= Beginning of Section =

Lemma accept_new t block hash state b : tree_good params l t → tree_below t b → 0 ≤ b ≤ 2147483647 → header_ok (old block) →
  Header_GetHash block = Some hash → mapBlockIndex t !! hash = None → hash ≠ hashGenesisBlock params →
  let follows := ∃ q m, work_ok params block ∧ header_follows t params cpon cps l block q m in
  (follows ∧ ∃ t' p, AcceptBlockHeader t params cpon cps l adjusted block state = Some (true, state, t', Some p) ∧
     extended_by t t' block hash p ∧ tree_good params l t' ∧ tree_below t' (b + 1)) ∨
  (¬ follows ∧ ∃ s' t', AcceptBlockHeader t params cpon cps l adjusted block state = Some (false, s', t', None) ∧
     header_refused state s' ∧ marked t t' ∧ tree_good params l t').
Proof.
  intros Hg Hbelow Hle Hok Hhash Hnew Hgen follows. unfold AcceptBlockHeader. rewrite Hhash. cbn [mbind option_bind].
  rewrite bool_decide_false, Hnew by done. 
  destruct (check_new_header_spec t params cpon cps l adjusted block state) as [[(q & m & Hw & Hf) ->]|(Hn & s' & t' & -> & Hs & Hm)];
    try apply Hg; try done; cbn [mbind option_bind negb].
  { intros p n Hp. specialize (Hbelow p n Hp). lia. }
  - left. split; [by exists q, m|]. destruct (hf_known _ _ _ _ _ _ _ _ Hf) as [Hq _].
    apply add_header_spec; try done; [by apply header_bits|congruence|].
    intros _. destruct Hw as (hash' & E & Hw). assert (hash' = hash) as -> by congruence. split; [done|by exists q].
  - right. split; [done|]. exists s', t'. split_and!; [done..|]. by apply (marked_good params l t).
Qed.
(** Any header: the call ends and keeps the tree good. *)
Lemma accept_good t block state b : tree_good params l t → tree_below t b → 0 ≤ b ≤ 2147483647 → header_wf params block →
  ∃ ok s' t' r, AcceptBlockHeader t params cpon cps l adjusted block state = Some (ok, s', t', r) ∧
    tree_good params l t' ∧ tree_below t' (b + 1) ∧ (ok = true → s' = state ∧ ∃ p hash, r = Some p ∧ Header_GetHash block = Some hash ∧ mapBlockIndex t' !! hash = Some p).
Proof.
  intros Hg Hbelow Hle [Hok Hself]. destruct (Header_GetHash_total block Hok) as (hash & Hhash & _).
  assert (Hb' : tree_below t (b + 1)) by (by apply (tree_below_weaken t b); [lia|]).
  destruct (mapBlockIndex t !! hash) as [p|] eqn:Em.
  - unfold AcceptBlockHeader. rewrite Hhash. cbn [mbind option_bind]. case_bool_decide as Eg.
    + unfold add_header, AddToBlockIndex. rewrite Hhash. cbn [mbind option_bind]. rewrite Em. cbn [mbind option_bind].
      eexists _, _, _, _. split; [done|]. split_and!; [done..|]. intros _. split; [done|]. by exists p, hash.
    + rewrite Em. pose proof Em as Em'. apply (to_map t (tg_ok _ _ _ Hg)) in Em' as (n & Hn & _). rewrite Hn. cbn [mbind option_bind].
      destruct (failed n); eexists _, _, _, _; (split; [done|]); split_and!; try done. intros _. split; [done|]. by exists p, hash.
  - destruct (decide (hash = hashGenesisBlock params)) as [Eg|Eg].
    + unfold AcceptBlockHeader. rewrite Hhash. cbn [mbind option_bind]. rewrite bool_decide_true by done.
      destruct (add_header_spec params l t block hash state b Hg Hbelow Hle (header_bits _ Hok) Hhash Em) as (t' & p & E & He & Hg' & Hb''); [|done|].
      { rewrite Eg. apply Hself. congruence. }
      rewrite E. eexists _, _, _, _. split; [done|]. split_and!; [done..|]. intros _. split; [done|]. exists p, hash. split_and!; [done..|].
      rewrite (eb_map _ _ _ _ _ He). apply lookup_insert_eq.
    + destruct (accept_new t block hash state b Hg Hbelow Hle Hok Hhash Em Eg) as [(_ & t' & p & E & He & Hg' & Hb'')|(_ & s' & t' & E & _ & Hm & Hg')].
      * rewrite E. eexists _, _, _, _. split; [done|]. split_and!; [done..|]. intros _. split; [done|]. exists p, hash. split_and!; [done..|].
        rewrite (eb_map _ _ _ _ _ He). apply lookup_insert_eq.
      * rewrite E. eexists _, _, _, _. split; [done|]. split_and!; [done| |done]. by apply (marked_below t).
Qed.
Lemma process_good headers t state r b : tree_good params l t → tree_below t b → 0 ≤ b → b + Z.of_nat (length headers) ≤ 2147483648 →
  Forall (header_wf params) headers →
  ∃ ok s' t' r' bad, ProcessNewBlockHeaders t params cpon cps l adjusted headers state r = Some (ok, s', t', r', bad) ∧
    tree_good params l t' ∧ tree_below t' (b + Z.of_nat (length headers)) ∧ (ok = true ↔ bad = None) ∧
    (∀ h, bad = Some h → h ∈ headers).
Proof.
  intros Hg Hb H0 Hle Hv. revert t state r b Hg Hb H0 Hle. induction Hv as [|h headers Hh Hv IH]; intros t state r b Hg Hb H0 Hle; cbn [ProcessNewBlockHeaders length] in *.
  { eexists _, _, _, _, _. split; [done|]. split_and!; [done| |done|done]. by rewrite Z.add_0_r. }
  destruct (accept_good t h state b Hg Hb ltac:(lia) Hh) as (ok & s' & t' & p & -> & Hg' & Hb' & _). cbn [mbind option_bind]. destruct ok; cbn [negb].
  - destruct (IH t' s' p (b + 1) Hg' Hb' ltac:(lia) ltac:(lia)) as (ok & s2 & t2 & r2 & bad & -> & H1 & H2 & H3 & H4).
    eexists _, _, _, _, _. split; [done|]. split_and!; [done| |done|]; [by replace (b + Z.of_nat (S (length headers))) with (b + 1 + Z.of_nat (length headers)) by lia|].
    intros h' E. right. by apply H4.
  - eexists _, _, _, _, _. split; [done|]. split_and!; [done| |done|]; [by apply (tree_below_weaken t' (b + 1)); [lia|]|]. intros h' [= <-]. by left.
Qed.
End Accept.

(** ** Properties *)

(** C9. [AcceptBlockHeader] of a header that is not known and is not the genesis block ends.  In a good tree
    (well formed, rooted at the genesis block, its blocks with the work they claim) it accepts exactly the
    headers with the work they claim that follow a known block: one that has not failed and
    that descends from no block known to have failed, unless its scripts were checked; with the target
    required after it; not below the last checkpoint that is known; and
    with a version that is not outdated at their height.  Accepting adds one entry, that copies the
    header and points to the parent's entry, and leaves the
    state as it was; refusing sets no entry, leaves a reason, and changes the tree only
    by marks on descendants of failed blocks.  In both cases the tree is good again. *)
Theorem accept_header_correct (params : Params) (fCheckpointsEnabled : bool) (mapCheckpoints : list (Z * bytes)) (g_failed_blocks : list ptr)
    (nAdjustedTime : Z) (t : BlockTree) (block : CBlockHeader) (hash : bytes) (state : CValidationState)
  (Hparams : params_ok params) (Hgood : tree_good params g_failed_blocks t) (Hheights : tree_below t 2147483647)
  (Hblock : header_ok (old block)) (Hhash : Header_GetHash block = Some hash)
  (Hnew : mapBlockIndex t !! hash = None) (Hgenesis : hash ≠ hashGenesisBlock params) :
  let follows := ∃ q m, work_ok params block ∧ header_follows t params fCheckpointsEnabled mapCheckpoints g_failed_blocks block q m in
  let result := AcceptBlockHeader t params fCheckpointsEnabled mapCheckpoints g_failed_blocks nAdjustedTime block state in
  (follows ∧ ∃ t' p, result = Some (true, state, t', Some p) ∧ extended_by t t' block hash p ∧ tree_good params g_failed_blocks t') ∨
  (¬ follows ∧ ∃ s' t', result = Some (false, s', t', None) ∧ header_refused state s' ∧ marked t t' ∧ tree_good params g_failed_blocks t').
Proof.
  intros follows result.
  destruct (accept_new params fCheckpointsEnabled mapCheckpoints g_failed_blocks nAdjustedTime Hparams t block hash state 2147483647 Hgood Hheights)
    as [(H & t' & p & H1 & H2 & H3 & _)|?]; [lia|done..|left|by right]. split; [exact H|by exists t', p].
Qed.

(** C2. Headers keep the tree good.  [ProcessNewBlockHeaders] of any list of headers ends, whatever they
    hold, and keeps the invariant of the tree: its structure (heights, skip pointers,
    cumulative work, best header, index by hash), that every block but the genesis block has a
    parent, and that its hash is below the target it claims.  It fails exactly when it names a first
    invalid header, which is one of the list. *)
Theorem headers_keep_tree_good (params : Params) (fCheckpointsEnabled : bool) (mapCheckpoints : list (Z * bytes)) (g_failed_blocks : list ptr)
    (nAdjustedTime : Z) (t : BlockTree) (headers : list CBlockHeader) (state : CValidationState) (ppindex : option ptr) (height : Z)
  (Hparams : params_ok params) (Hgood : tree_good params g_failed_blocks t) (Hheights : tree_below t height)
  (Hbound : 0 ≤ height ∧ height + Z.of_nat (length headers) ≤ 2147483648) (Hheaders : Forall (header_wf params) headers) :
  ∃ ok s' t' pindex first_invalid,
    ProcessNewBlockHeaders t params fCheckpointsEnabled mapCheckpoints g_failed_blocks nAdjustedTime headers state ppindex =
      Some (ok, s', t', pindex, first_invalid) ∧
    tree_good params g_failed_blocks t' ∧ tree_below t' (height + Z.of_nat (length headers)) ∧
    (ok = true ↔ first_invalid = None) ∧ (∀ h, first_invalid = Some h → h ∈ headers).
Proof. destruct Hbound. by apply process_good. Qed.

(** The time of a header plays no part. *)
Definition set_time (block : CBlockHeader) (time : Z) : CBlockHeader :=
  mkHeader (mkOldHeader (bh_nVersion (old block)) (hashPrevBlock (old block)) (hashMerkleRoot (old block)) time (nBits (old block))
    (hashStateRoot (old block)) (hashUTXORoot (old block)) (seed (old block)) (nNonce (old block)) (nNonce_ex (old block)))
    (sig1 block) (sig2 block) (sig3 block) (sig4 block) (sig5 block).
(** The time of a header is never checked.  Where no blocks of minimum difficulty are allowed, as on the main
    network, the contextual check gives the same answer whatever time the header claims: before the
    median of its ancestors' times or far in the future. *)
Theorem header_time_unchecked (t : BlockTree) (params : Params) (fCheckpointsEnabled : bool) (mapCheckpoints : list (Z * bytes)) (block : CBlockHeader)
    (state : CValidationState) (q : ptr) (nAdjustedTime nAdjustedTime' time : Z) (Hmin : fPowAllowMinDifficultyBlocks params = false) :
  ContextualCheckBlockHeader t params fCheckpointsEnabled mapCheckpoints (set_time block time) state q nAdjustedTime' =
  ContextualCheckBlockHeader t params fCheckpointsEnabled mapCheckpoints block state q nAdjustedTime.
Proof.
  unfold ContextualCheckBlockHeader. assert (E : GetNextWorkRequired (nodes t) q (set_time block time) params = GetNextWorkRequired (nodes t) q block params).
  { unfold GetNextWorkRequired. rewrite Hmin. done. }
  rewrite E. done.
Qed.

(** A tree of one block, and a header that follows it. *)
Definition set_genesis (params : Params) (genesis : bytes) : Params :=
  mkParams genesis (nSubsidyHalvingInterval params) (BIP34Height params) (BIP34Hash params) (BIP65Height params) (BIP66Height params)
    (nRuleChangeActivationThreshold params) (nMinerConfirmationWindow params) (vDeployments params) (powLimit params) (posLimit params)
    (fPowAllowMinDifficultyBlocks params) (fPowNoRetargeting params) (fPoSNoRetargeting params) (nPowTargetSpacing params) (nPowTargetTimespan params)
    (nMinimumChainWork params) (defaultAssumeValid params) (nLastPOWBlock params) (nFirstMPoSBlock params) (nMPoSRewardRecipients params)
    (nFixUTXOCacheHFHeight params).
Definition root_hash : bytes := default [] (Header_GetHash (checked_header 1)).
Definition params_tree : Params := set_genesis CRegTestParams root_hash.
Definition child_header (nonce : Z) : CBlockHeader :=
  mkHeader (mkOldHeader 4 root_hash checked_root 1577836801 0x207fffff (replicate 32 9) (replicate 32 10) 3 nonce 5) [] [] [] [] [].
Definition accepted_tree (t : BlockTree) (block : CBlockHeader) : BlockTree :=
  match AcceptBlockHeader t params_tree false [] [] 0 block new_CValidationState with Some (_, _, t, _) => t | None => t end.
Definition tree_example : BlockTree := accepted_tree empty_tree (checked_header 1).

= End of Section =

*Assigned task:* Check each line in the records above for the word "hashGenesisBlock". Return those that have it.

*Output:*
  Header_GetHash block = Some hash → mapBlockIndex t !! hash = None → hash ≠ hashGenesisBlock params →
  - destruct (decide (hash = hashGenesisBlock params)) as [Eg|Eg].
  (Hnew : mapBlockIndex t !! hash = None) (Hgenesis : hash ≠ hashGenesisBlock params) :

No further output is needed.